Oh, but there is! The Tories have spent the last couple of months putting out one policy statement after another which basically goes along the lines of: “We’re going to put extra money into this/cut people’s taxes/insulate everyone’s homes/etc., and we don’t need any extra cash to do this because we’ve worked out a whizzy way to pretend that it will be paid for by future unquantifiable savings”

The real problem is very simple… You can look at it in every way you want but cars are on of the only manufactured products that has increase in price (in relative money) over the last 2 decades.
However, it is also one of the manufactured product that has the least progress in term of technology.
How long do we expect people to pay the stupid price that have been impose by manufacture network? Clearly not very long as cheap and easy finance is no longer available, people are waking up.
Cars are now going for years and years without major problems (OK may be not the one build in UK ;)) so why are we expecting people to change car for a new as often… It just does not make sense.

If I knew that I’d not be sat here now :slight_smile:

What I do know is that putting all of us in ever deeper debt when debt is what caused the problem in the first place, isn’t going to help, especially if the debt is being used to finance things we don’t need.

I totally agree with D675 above - I thought the free-market was supposed to regulate itself? It appears that it has regulated itself - in that we all have all the cars/consumer items we need and we don’t need to buy any more for the time being - and yet the govt. are trying to perpetuate the credit bubble which generates mindless and unescessary consumerism and which got us into this mess in the first place.

If we spent 50% of the money we spend on motoring by investing in a nationwide/comprehensive transport network of buses and trains - or even a super modern groovy suspended monorail system linking small towns to larger towns to citys - it would improve the environment and peoples quality of life within the decade (less congestion, damage to the environment, less road accidents) instead as taxpayers we are perpetuating an illusory economic cycle which has run itself into the ground - which is madness.

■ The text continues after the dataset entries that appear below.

Definition shift_node (k : nat) (u : node) : node :=
  match u with
  | UComposite c ins o => UComposite c (shift_ref k <$> ins) (shift_ref k <$> o)
  | _ => u
  end.

Definition shift_edge (k : nat) (e : edge) : edge :=
  mkEdge (k + e_src e) (e_out e) (shift_ref k (e_dst e)).

Definition shift_call (k : nat) (c : call) : call :=
  match c with
  | CCreate n => CCreate (k + n)
  | CCancelScheduledValues r t => CCancelScheduledValues (shift_ref k r) t
  | CSetValue r v => CSetValue (shift_ref k r) v
  | CConnect e => CConnect (shift_edge k e)
  | CDisconnect n => CDisconnect (k + n)
  | CRelease n => CRelease (k + n)
  | CSetMap n => CSetMap (k + n)
  end.

Definition extend (s r : engine) : engine :=
  let k := length (heap s) in
  mkEngine (heap s ++ (shift_node k <$> heap r))
           (edges s ++ (shift_edge k <$> edges r))
           (released s ++ (Nat.add k <$> released r))
           (trace s ++ (shift_call k <$> trace r)).

Definition ref_node (r : ref) : oid :=
  match r with
  | RNode n | RInput n _ | RParam n _ => n
  end.

(** The connections of a well-formed context join units it holds. *)
Definition wf (s : engine) : Prop :=
  Forall (fun e => (e_src e < length (heap s))%nat
                   ∧ (ref_node (e_dst e) < length (heap s))%nat) (edges s).

Definition shift_env (k : nat) (ev : env) : env :=
  mkEnv (fun n => ext_in ev (k + n)) (fun n => biquad ev (k + n)).

Definition shift_Follower {Time : Type} (k : nat) (f : Follower Time)
    : Follower Time :=
  mkFollower (k + Follower_this f) (Nat.add k <$> _abs f)
    (Nat.add k <$> _filter f) (Nat.add k <$> _frequencyValues f)
    (Nat.add k <$> _sub f) (Nat.add k <$> _delay f) (Nat.add k <$> _mult f)
    (_attack f) (_release f).

Definition shift_GreaterThan (k : nat) (g : GreaterThan) : GreaterThan :=
  mkGreaterThan (k + GreaterThan_this g) (Nat.add k <$> _value g)
    (Nat.add k <$> _gtz g).

Definition shift_effect (k : nat) (b : StereoXFeedbackEffect)
    : StereoXFeedbackEffect :=
  mkStereoXFeedbackEffect (k + effect_this b)
    (Nat.add k <$> effectSendL b) (Nat.add k <$> effectSendR b)
    (Nat.add k <$> effectReturnL b) (Nat.add k <$> effectReturnR b)
    (Nat.add k <$> feedback b) (Nat.add k <$> _feedbackLR b)
    (Nat.add k <$> _feedbackRL b).

Definition shift_PingPongDelay (k : nat) (p : PingPongDelay) : PingPongDelay :=
  mkPingPongDelay (shift_effect k (base p)) (Nat.add k <$> _leftDelay p)
    (Nat.add k <$> _rightDelay p) (Nat.add k <$> delayTime p).

(** [m], run in a context that extends [s], does what [m'] does in the
    extension alone, the results related by [R]. *)
Definition sim {A B : Type} (R : A -> B -> Prop) (s : engine)
    (m : M A) (m' : M B) : Prop :=
  ∀ r, match m' r with
       | Ok b r' => ∃ a, m (extend s r) = Ok a (extend s r') ∧ R a b
       | Throw e r' => m (extend s r) = Throw e (extend s r')
       end.

(** ** The composites alone

    Each composite built in an empty context: its units, from address 0
    on, and its connections. *)

Definition GreaterThan_alone (v : option jsnum) : engine :=
  state_of (GreaterThan_new v empty_engine).

Definition Follower_alone {Time : Type} (toSeconds : Time -> jsnum)
    (secondsToFrequency : jsnum -> jsnum) (bufferTime : jsnum)
    (attack release : Time) : engine :=
  state_of (Follower_new Time toSeconds secondsToFrequency bufferTime
              attack release empty_engine).

Definition PingPongDelay_alone {Time : Type} (toSeconds : Time -> jsnum)
    (dt : Time) (mx fb : jsnum) : engine :=
  state_of (PingPongDelay_new Time toSeconds dt mx fb empty_engine).

(** The value of a signal set again and again, as when the delay time
    is changed while the effect runs. *)
Fixpoint set_values (r : ref) (vs : list jsnum) : M () :=
  match vs with
  | [] => mret ()
  | v :: vs' => set_value r v;; set_values r vs'
  end.

(** The value a signal holds after the changes [vs], [v0] before. *)
Definition current (v0 : jsnum) (vs : list jsnum) : jsnum :=
  List.last vs v0.

(** The object [new Tone.PingPongDelay] returns in a context of [k]
    units. *)
Definition PingPongDelay_at (k : nat) : PingPongDelay :=
  mkPingPongDelay
    (mkStereoXFeedbackEffect k (Some (k + 1)%nat) (Some (k + 2)%nat)
       (Some (k + 3)%nat) (Some (k + 4)%nat) (Some (k + 5)%nat)
       (Some (k + 6)%nat) (Some (k + 7)%nat))
    (Some (k + 8)%nat) (Some (k + 9)%nat) (Some (k + 10)%nat).

(** A single impulse at time 0. *)
Definition impulse (t : Qc) : jsnum :=
  if Qc_eqb t 0 then jone else jzero.

(** [k] times the duration [d]. *)
Definition times (k : nat) (d : Qc) : Qc := Qc_of_Z (Z.of_nat k) * d.

(** Unit [n] puts out [v] at time [t]: every run with enough fuel says
    so. *)
Definition settles (g : engine) (ev : env) (n : oid) (t : Qc) (v : jsnum)
    : Prop :=
  ∃ N, ∀ fuel, (N ≤ fuel)%nat -> out fuel g ev n t = Some v.

(** The connections of a ping-pong delay built alone: the unit at
    address 1 is the left send, 2 the right send, 3 the left return, 4
    the right return, 5 the feedback signal, 6 and 7 the two feedback
    paths, 8 and 9 the delay lines, 10 the delay-time signal. *)
Definition PingPongDelay_wiring : list edge :=
  [mkEdge 3 0 (RInput 6 0); mkEdge 6 0 (RInput 2 0); mkEdge 4 0 (RInput 7 0);
   mkEdge 5 0 (RParam 6 P_gain); mkEdge 5 0 (RParam 7 P_gain);
   mkEdge 1 0 (RInput 8 0); mkEdge 8 0 (RInput 3 0);
   mkEdge 2 0 (RInput 9 0); mkEdge 9 0 (RInput 4 0);
   mkEdge 10 0 (RParam 8 P_delayTime); mkEdge 10 0 (RParam 9 P_delayTime);
   mkEdge 7 0 (RInput 8 0)].

(** ** A small context for examples

    Unit 0 is a signal holding 5 with a ramp scheduled at time 1, unit 1
    a gain, unit 2 a signal holding 3, unit 3 a [Tone.GreaterThan] of
    threshold 3 (its subtractor is unit 4, its comparator unit 5). *)
Definition demo_engine : engine :=
  state_of
    ((alloc (USignal (mkParam (Fin (Qc_of_Z 5)) [(1, Fin (Qc_of_Z 2))]));;
      alloc (UGain (held jone));;
      alloc (USignal (held (Fin (Qc_of_Z 3))));;
      GreaterThan_new (Some (Fin (Qc_of_Z 3)))) empty_engine).

(** The environment that feeds the signal [x] into unit [n] and nothing
    into the others, the filters answering with [resp]. *)
Definition feeding (n : oid) (x : Qc -> jsnum) (resp : Qc -> jsnum) : env :=
  mkEnv (fun m t => if bool_decide (m = n) then x t else jzero)
        (fun _ t => resp t).

(** * Properties *)

(** ** Numbers *)

Lemma Qc_ltb_lt (a b : Qc) : Qc_ltb a b = true <-> a < b.
Proof.
  unfold Qc_ltb, Qclt, Qlt, Z.lt, Qccompare, Qcompare.
  destruct (_ ?= _)%Z; split; congruence.
Qed.

Lemma Qc_leb_le (a b : Qc) : Qc_leb a b = true <-> a ≤ b.
Proof.
  unfold Qc_leb, Qcle, Qle, Z.le, Qccompare, Qcompare.
  destruct (_ ?= _)%Z; split; congruence.
Qed.

Lemma Qc_eqb_eq (a b : Qc) : Qc_eqb a b = true <-> a = b.
Proof.
  unfold Qc_eqb. split.
  - intros H. apply Qceq_alt. destruct (a ?= b); congruence.
  - intros H. apply Qceq_alt in H. rewrite H. reflexivity.
Qed.

Lemma Qc_ltb_ge (a b : Qc) : Qc_ltb a b = false <-> b ≤ a.
Proof.
  rewrite <- not_true_iff_false, Qc_ltb_lt. split.
  - apply Qcnot_lt_le.
  - apply Qcle_not_lt.
Qed.

Lemma Qc_leb_gt (a b : Qc) : Qc_leb a b = false <-> b < a.
Proof.
  rewrite <- not_true_iff_false, Qc_leb_le. split.
  - apply Qcnot_le_lt.
  - apply Qclt_not_le.
Qed.

Lemma jadd_0_l (x : jsnum) : jadd jzero x = x.
Proof. destruct x; cbn; try reflexivity. f_equal. ring. Qed.

Lemma jadd_0_r (x : jsnum) : jadd x jzero = x.
Proof. destruct x; cbn; try reflexivity. f_equal. ring. Qed.
(** ** Running methods *)

Lemma run_bind {A B : Type} (m : M A) (f : A -> M B) (s : engine) :
  (m ≫= f) s =
  match m s with Ok a s' => f a s' | Throw e s' => Throw e s' end.
Proof. reflexivity. Qed.

Lemma run_ret {A : Type} (a : A) (s : engine) : (mret a : M A) s = Ok a s.
Proof. reflexivity. Qed.

Lemma lookup_heap_ok {A : Type} (f : list node -> option A) s a :
  f (heap s) = Some a -> lookup_heap f s = Ok a s.
Proof. intros H. unfold lookup_heap. rewrite run_bind. cbn. by rewrite H. Qed.

Lemma get_node_ok s n u : heap s !! n = Some u -> get_node n s = Ok u s.
Proof. intros H. unfold get_node. rewrite run_bind. cbn. by rewrite H. Qed.

Lemma read_param_ok s n p u x :
  heap s !! n = Some u -> get_param u p = Some x ->
  read_param (RParam n p) s = Ok x s.
Proof.
  intros Hn Hp. unfold read_param.
  rewrite run_bind, (get_node_ok _ _ _ Hn), Hp. reflexivity.
Qed.

Lemma write_param_ok s n p u x u' :
  heap s !! n = Some u -> set_param u p x = Some u' ->
  write_param (RParam n p) x s =
  Ok () (mkEngine (<[n:=u']> (heap s)) (edges s) (released s) (trace s)).
Proof.
  intros Hn Hp. unfold write_param.
  rewrite run_bind, (get_node_ok _ _ _ Hn), run_bind, Hp. reflexivity.
Qed.

Lemma set_param_some u p x y :
  get_param u p = Some x ->
  ∃ u', set_param u p y = Some u' ∧ get_param u' p = Some y
        ∧ constructor_of u' = constructor_of u
        ∧ ∀ z, set_param u' p z = set_param u p z.
Proof.
  destruct u, p; cbn; intros H; try discriminate; eauto.
Qed.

Yep - the motorcycle industry would take a hit and sportsbike development would slow down - a bit. . . but then who needs a new gsxr with re-designed engine internals and styling every year - maybe every three years, but every single year? + plus with a better transport infrastrucutre and say 40% (at a conservative estimate) less cagers on the road motorcycling would be a more pleasant experience for the hardcore who choose to stick with bikes (and are not riding them because getting from A to B in a cage has become impossible due to gridlock).

There is also pleasure to be had from keeping an older machine on the road (like people used to do years ago) - you learn useful mechanical skills and really get to understand your machine - and it’s easy tracking down cheap spare parts from breakers via the net - which means you’re recycling - which is also placing less strain on the environment and resources. I’m not advocating a Mad Max type world where we’re all riding hybrid bikes built out of scavenged parts :stuck_out_tongue: (although it might be a laugh :stuck_out_tongue: ) - just gearing down a cog or two from the frenetic pace of the consumer economy that has ended up consuming us over the last 20 years.

We might have less money in our pockets - but perhaps we’ll work less hours and have more time to spend with our friends and family - which might lead to a more human society than the dehumanising ‘constant growth economy’ that dominates our lives at the moment.

Piaggio have just got €150 million of new investment in new technology. I am sure the other bike companies will do the same - the long-term survival of bike companies has always been based on mass produced cheap efficient machines for the far east and third world. Expensive toys have never been where the real money is in the bike industry.